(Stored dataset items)
######

(* ===== verification/LogCrash.v ===== *)
(** * Commit and recovery are atomic under crashes

    [log_inv] is the invariant of the log between operations. Committing passes only
    through disks that [crash_ok] describes, and recovery started on such a disk, with
    an empty cache, ends with the old or with the new contents of every block. *)

From stdpp Require Import base tactics numbers list sets gmap strings.
From Stdlib Require Import ZArith Lia ZifyNat.
From S2P Require Import Prelude Layout Sleeplock Bio BioSpec Log LogSpec.

(** The log of [s] lies where [t] says, on device 1. *)
Definition at_log (t : txn) (s : logst) : Prop :=
  lg_dev s = 1 /\ lg_start s = t_start t /\ lg_size s = t_size t.

(** The in-memory header lists the blocks of [t]. *)
Definition lists (t : txn) (s : logst) : Prop :=
  lh_n (lg_lh s) = t_n t /\ forall i, Z.of_nat i < t_n t -> log_block s i = t_bl t i.

Section Crash.
Variable pid : Z.
Context (t : txn) (T : txn_ok t).
Implicit Types (A : astate) (s : logst) (bs : bstate).

Lemma mfor_rep (I : list nat -> astate -> Prop) f s l A bs :
  (forall i l A bs, I (i :: l) A -> rep pid A ∅ bs ->
     exists bs' A', f i (on s bs) = Done tt (on s bs') /\ rep pid A' ∅ bs' /\ I l A') ->
  I l A -> rep pid A ∅ bs ->
  exists bs' A', mfor l f (on s bs) = Done tt (on s bs') /\ rep pid A' ∅ bs' /\ I [] A'.
Proof using.
  intros Hf. revert A bs. induction l as [|i l IH]; intros A bs HI R; simpl; [by exists bs, A|].
  destruct (Hf i l A bs HI R) as (bs1 & A1 & E1 & R1 & I1).
  destruct (IH A1 bs1 I1 R1) as (bs2 & A2 & E2 & R2 & I2).
  exists bs2, A2. split; [|done]. by rewrite (bind_Done _ _ _ _ _ E1).
Qed.

Lemma view_clean A m : a_dirty A !! m = None -> view A m = blk (a_disk A) m.
Proof using. intros E. unfold view. by rewrite E. Qed.

Lemma log_blk_clean A m :
  (forall k, is_Some (a_dirty A !! k) -> logged t k) -> in_log t m -> a_dirty A !! m = None.
Proof using T.
  intros Hd Hm. apply eq_None_not_Some. intros [_ Hn]%Hd%(tk_home t T). done.
Qed.

Lemma sized_blk D m : sized t D -> 0 <= m < t_len t -> length (blk D m) = Z.to_nat BSIZE.
Proof using. intros Hs Hm. apply blk_length; [apply Hs|by eapply sized_in]. Qed.

(** ** Installation *)

Record inst_inv (P : list bdata -> Prop) (h0 : list (list bdata)) (l : list nat) (A : astate)
  : Prop := InstInv {
  ii_hist : hist_ok P h0 A;
  ii_com : committed t (a_disk A);
  ii_dirty m : is_Some (a_dirty A !! m) -> logged t m;
  ii_room : (size (a_dirty A) + 1 < NBUF)%nat \/
    ((size (a_dirty A) < NBUF)%nat /\ forall i, i ∈ l -> is_Some (a_dirty A !! t_bl t i));
  ii_todo i : i ∈ l -> Z.of_nat i < t_n t;
  ii_done i : Z.of_nat i < t_n t -> (i ∉ l) ->
    blk (a_disk A) (t_bl t i) = t_new t (t_bl t i) /\ a_dirty A !! t_bl t i = None }.

Lemma install_step_ok P h0 s i l A bs :
  (forall D, committed t D -> P D) -> at_log t s -> lists t s ->
  inst_inv P h0 (i :: l) A -> rep pid A ∅ bs ->
  exists bs' A', install_step pid i (on s bs) = Done tt (on s bs') /\ rep pid A' ∅ bs' /\
    inst_inv P h0 l A'.
Proof using T.
  intros HP (Hdev & Hst & _) (_ & Hbl) I R. pose proof (ii_todo _ _ _ _ I i ltac:(by left)) as Hi.
  destruct (logged_at t T i Hi) as [Hr Hnl]. pose proof (tk_start t T) as Ts. pose proof (tk_n t T) as Tn.
  pose proof (ii_com _ _ _ _ I) as Hcom. pose proof Hcom as (Hs & _ & Hlog & _).
  assert (Hin : in_log t (t_start t + Z.of_nat i + 1)) by (unfold in_log; lia).
  assert (Hv : view A (t_start t + Z.of_nat i + 1) = t_new t (t_bl t i)).
  { rewrite view_clean; [by apply Hlog|]. apply log_blk_clean; [apply I|done]. }
  destruct (install_transfer pid A s bs (t_start t + Z.of_nat i + 1) (t_bl t i)) as (bs' & E & R').
  { done. } { done. } { intros Heq. by rewrite <- Heq in Hnl. }
  { apply (sized_in t); [done|lia]. } { by apply (sized_in t). } { lia. } { lia. }
  { destruct (ii_room _ _ _ _ I) as [?|[? Hsm]]; split; [lia|by right|done|].
    left. apply Hsm. by left. }
  eexists bs', _. split; [|split; [exact R'|]].
  { unfold install_step. mstep. unfold log_block in *. simpl. rewrite Hst, (Hbl i Hi). exact E. }
  rewrite Hv.
  assert (Hlen : length (t_new t (t_bl t i)) = Z.to_nat BSIZE).
  { rewrite <- (proj2 (Hlog i Hi)). apply sized_blk; [done|lia]. }
  assert (Hcom' : committed t (put_blk (t_bl t i) (t_new t (t_bl t i)) (a_disk A))).
  { by apply committed_install. }
  split; simpl.
  - apply hist_write; [apply I|by apply HP].
  - done.
  - intros m [_ Hm]%lookup_delete_is_Some. by apply (ii_dirty _ _ _ _ I).
  - left. rewrite map_size_delete. pose proof (ii_room _ _ _ _ I) as Hroom.
    destruct (a_dirty A !! t_bl t i) eqn:Hdi; destruct Hroom as [?|[? Hsm]]; unfold NBUF, id in *; try lia.
    destruct (Hsm i ltac:(by left)) as [? ?]. congruence.
  - intros j Hj. apply (ii_todo _ _ _ _ I). by right.
  - intros j Hj Hnj. destruct (decide (t_bl t j = t_bl t i)) as [->|Hne].
    + rewrite blk_put_eq, lookup_delete_eq; [done|]. by apply (sized_in t).
    + destruct (logged_at t T j Hj) as [Hrj _]. rewrite blk_put_ne, lookup_delete_ne by (done || lia).
      apply (ii_done _ _ _ _ I); [done|]. intros [->|?]%elem_of_cons; done.
Qed.

Lemma inst_inv_clean P h0 A : inst_inv P h0 [] A -> a_dirty A = ∅.
Proof using.
  intros I. apply map_empty. intros m. apply eq_None_not_Some. intros Hm.
  destruct (ii_dirty _ _ _ _ I m Hm) as (i & Hi & <-).
  destruct (ii_done _ _ _ _ I i Hi (not_elem_of_nil i)) as [_ E]. rewrite E in Hm.
  by destruct Hm.
Qed.

Lemma install_ok P h0 s A bs :
  (forall D, committed t D -> P D) -> at_log t s -> lists t s ->
  inst_inv P h0 (seq 0 (Z.to_nat (t_n t))) A -> rep pid A ∅ bs ->
  exists bs' A', install_trans pid (on s bs) = Done tt (on s bs') /\ rep pid A' ∅ bs' /\
    inst_inv P h0 [] A'.
Proof using T.
  intros HP Hat Hli I R. unfold install_trans. mstep.
  replace (log_n (on s bs)) with (Z.to_nat (t_n t)) by (unfold log_n; simpl; by rewrite (proj1 Hli)).
  eapply (mfor_rep (inst_inv P h0)); [|done|done]. intros. by eapply install_step_ok.
Qed.

(** ** Writing the log *)

Record wlog_inv (Dm : gmap Z bdata) (h0 : list (list bdata)) (l : list nat) (A : astate)
  : Prop := WlogInv {
  wi_hist : hist_ok (before t) h0 A;
  wi_dirty : a_dirty A = Dm;
  wi_todo i : i ∈ l -> Z.of_nat i < t_n t;
  wi_done i : Z.of_nat i < t_n t -> (i ∉ l) ->
    blk (a_disk A) (t_start t + Z.of_nat i + 1) = t_new t (t_bl t i) }.

(** The pinned blocks of a transaction are the logged ones. *)
Record pinned (Dm : gmap Z bdata) : Prop := Pinned {
  pn_logged m : is_Some (Dm !! m) -> logged t m;
  pn_new i : Z.of_nat i < t_n t -> Dm !! t_bl t i = Some (t_new t (t_bl t i));
  pn_len i : Z.of_nat i < t_n t -> length (t_new t (t_bl t i)) = Z.to_nat BSIZE;
  pn_size : (size Dm < NBUF)%nat }.

Lemma write_log_step_ok Dm h0 s i l A bs :
  pinned Dm -> at_log t s -> lists t s ->
  wlog_inv Dm h0 (i :: l) A -> rep pid A ∅ bs ->
  exists bs' A', write_log_step pid i (on s bs) = Done tt (on s bs') /\ rep pid A' ∅ bs' /\
    wlog_inv Dm h0 l A'.
Proof using T.
  intros Pn (Hdev & Hst & _) (_ & Hbl) I R. pose proof (wi_todo _ _ _ _ I i ltac:(by left)) as Hi.
  destruct (logged_at t T i Hi) as [Hr Hnl]. pose proof (tk_start t T) as Ts. pose proof (tk_n t T) as Tn.
  pose proof (wi_hist _ _ _ _ I) as [(Hs & _) _]. pose proof (wi_dirty _ _ _ _ I) as Ed.
  assert (Hin : in_log t (t_start t + Z.of_nat i + 1)) by (unfold in_log; lia).
  assert (Hv : view A (t_bl t i) = t_new t (t_bl t i)).
  { unfold view. by rewrite Ed, (pn_new _ Pn i Hi). }
  assert (Hclean : Dm !! (t_start t + Z.of_nat i + 1) = None).
  { apply eq_None_not_Some. intros [_ ?]%(pn_logged _ Pn)%(tk_home t T). done. }
  destruct (write_log_transfer pid A s bs (t_start t + Z.of_nat i + 1) (t_bl t i)) as (bs' & E & R').
  { done. } { done. } { intros Heq. by rewrite <- Heq in Hnl. }
  { apply (sized_in t); [done|lia]. } { by apply (sized_in t). } { lia. } { lia. }
  { unfold room. rewrite Ed, (pn_new _ Pn i Hi). split; [apply Pn|left; eauto]. }
  eexists bs', _. split; [|split; [exact R'|]].
  { unfold write_log_step. mstep. unfold log_block in *. simpl. rewrite Hst, (Hbl i Hi). exact E. }
  rewrite Hv. split.
  - apply hist_write; [apply I|]. apply before_log; [done|apply I|done|by apply Pn].
  - simpl. rewrite Ed. by apply delete_id.
  - intros j Hj. apply (wi_todo _ _ _ _ I). by right.
  - intros j Hj Hnj. simpl. destruct (decide (j = i)) as [->|Hne].
    + rewrite blk_put_eq; [done|]. apply (sized_in t); [done|lia].
    + rewrite blk_put_ne by lia. apply (wi_done _ _ _ _ I); [done|].
      intros [->|?]%elem_of_cons; done.
Qed.

Lemma write_log_ok Dm s A bs :
  pinned Dm -> at_log t s -> lists t s -> before t (a_disk A) -> a_dirty A = Dm ->
  rep pid A ∅ bs ->
  exists bs' A', write_log pid (on s bs) = Done tt (on s bs') /\ rep pid A' ∅ bs' /\
    wlog_inv Dm (a_hist A) [] A'.
Proof using T.
  intros Pn Hat Hli Hb Hd R. unfold write_log. mstep.
  replace (log_n (on s bs)) with (Z.to_nat (t_n t)) by (unfold log_n; simpl; by rewrite (proj1 Hli)).
  eapply (mfor_rep (wlog_inv Dm (a_hist A))).
  - intros. by eapply write_log_step_ok.
  - split; [split; [done|exists []; by rewrite app_nil_r]|done| |].
    + intros i [_ ?]%elem_of_seq. lia.
    + intros i Hi Hn. destruct Hn. apply elem_of_seq. lia.
  - done.
Qed.

(** [write_head] when the header block is not pinned. *)
Lemma write_head_log s A bs :
  at_log t s -> sized t (a_disk A) -> (size (a_dirty A) < NBUF)%nat ->
  a_dirty A !! t_start t = None -> rep pid A ∅ bs ->
  exists bs', write_head pid (on s bs) = Done tt (on s bs') /\
    rep pid (a_write (t_start t)
      (enc (lh_n (lg_lh s)) (log_block s) (blk (a_disk A) (t_start t))) A) ∅ bs'.
Proof using T.
  intros (Hdev & Hst & _) Hs Hroom Hcl R. pose proof (tk_start t T). pose proof (tk_n t T).
  rewrite <- (view_clean A) by done. rewrite <- Hst in *.
  apply write_head_ok; [done|done|apply (sized_in t); [done|lia]|lia|done|].
  rewrite view_clean by done. apply sized_blk; [done|lia].
Qed.

Lemma enc_ext k bl bl' x :
  (forall i, Z.of_nat i < k -> bl i = bl' i) -> enc k bl x = enc k bl' x.
Proof using.
  intros E. unfold enc.
  assert (G : forall l y, (forall i, i ∈ l -> bl i = bl' i) ->
    fold_left (fun x i => st32 (4 + 4 * i) (bl i) x) l y =
    fold_left (fun x i => st32 (4 + 4 * i) (bl' i) x) l y).
  { induction l as [|i l IH]; intros y H; simpl; [done|]. rewrite H by by left.
    apply IH. intros j Hj. apply H. by right. }
  apply G. intros i [_ Hi]%elem_of_seq. apply E. lia.
Qed.

(** ** Commit *)

Lemma commit_ok s A bs :
  pinned (a_dirty A) -> at_log t s -> lists t s -> 0 < t_n t -> before t (a_disk A) ->
  rep pid A ∅ bs ->
  exists bs' A', commit pid (on s bs) = Done tt (on (set_n 0 s) bs') /\ rep pid A' ∅ bs' /\
    hist_ok (crash_ok t) (a_hist A) A' /\ installed t (a_disk A') /\ a_dirty A' = ∅.
Proof using T.
  intros Pn Hat Hli Hpos Hb R. pose proof (tk_start t T) as Ts. pose proof (tk_n t T) as Tn.
  assert (Hin : in_log t (t_start t)) by (unfold in_log; lia).
  destruct (write_log_ok (a_dirty A) s A bs) as (bs1 & A1 & E1 & R1 & [H1 D1 _ W1]); [done..|].
  assert (Hcl : a_dirty A1 !! t_start t = None).
  { rewrite D1. apply log_blk_clean; [apply Pn|done]. }
  destruct H1 as [Hb1 H1]. pose proof Hb1 as (Hs1 & _).
  destruct (write_head_log s A1 bs1) as (bs2 & E2 & R2); [done|done|rewrite D1; apply Pn|done|done|].
  rewrite (proj1 Hli), (enc_ext _ _ (t_bl t)) in R2 by apply Hli.
  set (A2 := a_write _ _ A1) in R2.
  assert (Hc2 : committed t (a_disk A2)).
  { apply committed_header; [done|done|apply sized_blk; [done|lia]|].
    intros i Hi. apply W1; [done|apply not_elem_of_nil]. }
  assert (H2 : hist_ok (crash_ok t) (a_hist A) A2).
  { apply hist_write; [|right; by left]. apply (hist_mono (before t)); [by left|by split]. }
  assert (D2 : a_dirty A2 = a_dirty A) by (simpl; rewrite <- D1; by apply delete_id).
  destruct (install_ok (crash_ok t) (a_hist A) s A2 bs2) as (bs3 & A3 & E3 & R3 & I3);
    [by right; left|done|done| |done|].
  { split; [done|done| | | |].
    - rewrite D2. apply Pn.
    - right. rewrite D2. split; [apply Pn|]. intros i [_ Hi]%elem_of_seq. rewrite (pn_new _ Pn) by lia. eauto.
    - intros i [_ ?]%elem_of_seq. lia.
    - intros i Hi Hn. destruct Hn. apply elem_of_seq. lia. }
  pose proof (inst_inv_clean _ _ _ I3) as D3.
  pose proof (ii_com _ _ _ _ I3) as Hc3. pose proof Hc3 as (Hs3 & _).
  destruct (write_head_log (set_n 0 s) A3 bs3) as (bs4 & E4 & R4);
    [done|done|by rewrite D3, map_size_empty; unfold NBUF; lia|by rewrite D3|done|].
  eexists bs4, _. split; [|split; [exact R4|]].
  { unfold commit. mstep. simpl. rewrite (proj1 Hli), (proj2 (Z.ltb_lt _ _)) by done. simpl.
    rewrite (bind_Done _ _ _ _ _ E1), (bind_Done _ _ _ _ _ E2), (bind_Done _ _ _ _ _ E3).
    mstep. exact E4. }
  assert (Hi4 : installed t (put_blk (t_start t)
    (enc 0 (log_block (set_n 0 s)) (blk (a_disk A3) (t_start t))) (a_disk A3))).
  { apply installed_header; [done|done| |apply sized_blk; [done|lia]].
    intros i Hi. by apply (ii_done _ _ _ _ I3 i Hi (not_elem_of_nil i)). }
  split; [|split; [exact Hi4|simpl; by rewrite D3, delete_empty]].
  apply hist_write; [apply I3|right; by right].
Qed.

######

**Your goal**
Return word for word the lines above from the line with "split; [lia|by right|done|]." to the line with "[done|]. by apply (sized_in t).", including both and leaving out all others.

**Solution for this task**
  { destruct (ii_room _ _ _ _ I) as [?|[? Hsm]]; split; [lia|by right|done|].
    left. apply Hsm. by left. }
  eexists bs', _. split; [|split; [exact R'|]].
  { unfold install_step. mstep. unfold log_block in *. simpl. rewrite Hst, (Hbl i Hi). exact E. }
  rewrite Hv.
  assert (Hlen : length (t_new t (t_bl t i)) = Z.to_nat BSIZE).
  { rewrite <- (proj2 (Hlog i Hi)). apply sized_blk; [done|lia]. }
  assert (Hcom' : committed t (put_blk (t_bl t i) (t_new t (t_bl t i)) (a_disk A))).
  { by apply committed_install. }
  split; simpl.
  - apply hist_write; [apply I|by apply HP].
  - done.
  - intros m [_ Hm]%lookup_delete_is_Some. by apply (ii_dirty _ _ _ _ I).
  - left. rewrite map_size_delete. pose proof (ii_room _ _ _ _ I) as Hroom.
    destruct (a_dirty A !! t_bl t i) eqn:Hdi; destruct Hroom as [?|[? Hsm]]; unfold NBUF, id in *; try lia.
    destruct (Hsm i ltac:(by left)) as [? ?]. congruence.
  - intros j Hj. apply (ii_todo _ _ _ _ I). by right.
  - intros j Hj Hnj. destruct (decide (t_bl t j = t_bl t i)) as [->|Hne].
    + rewrite blk_put_eq, lookup_delete_eq; [done|]. by apply (sized_in t).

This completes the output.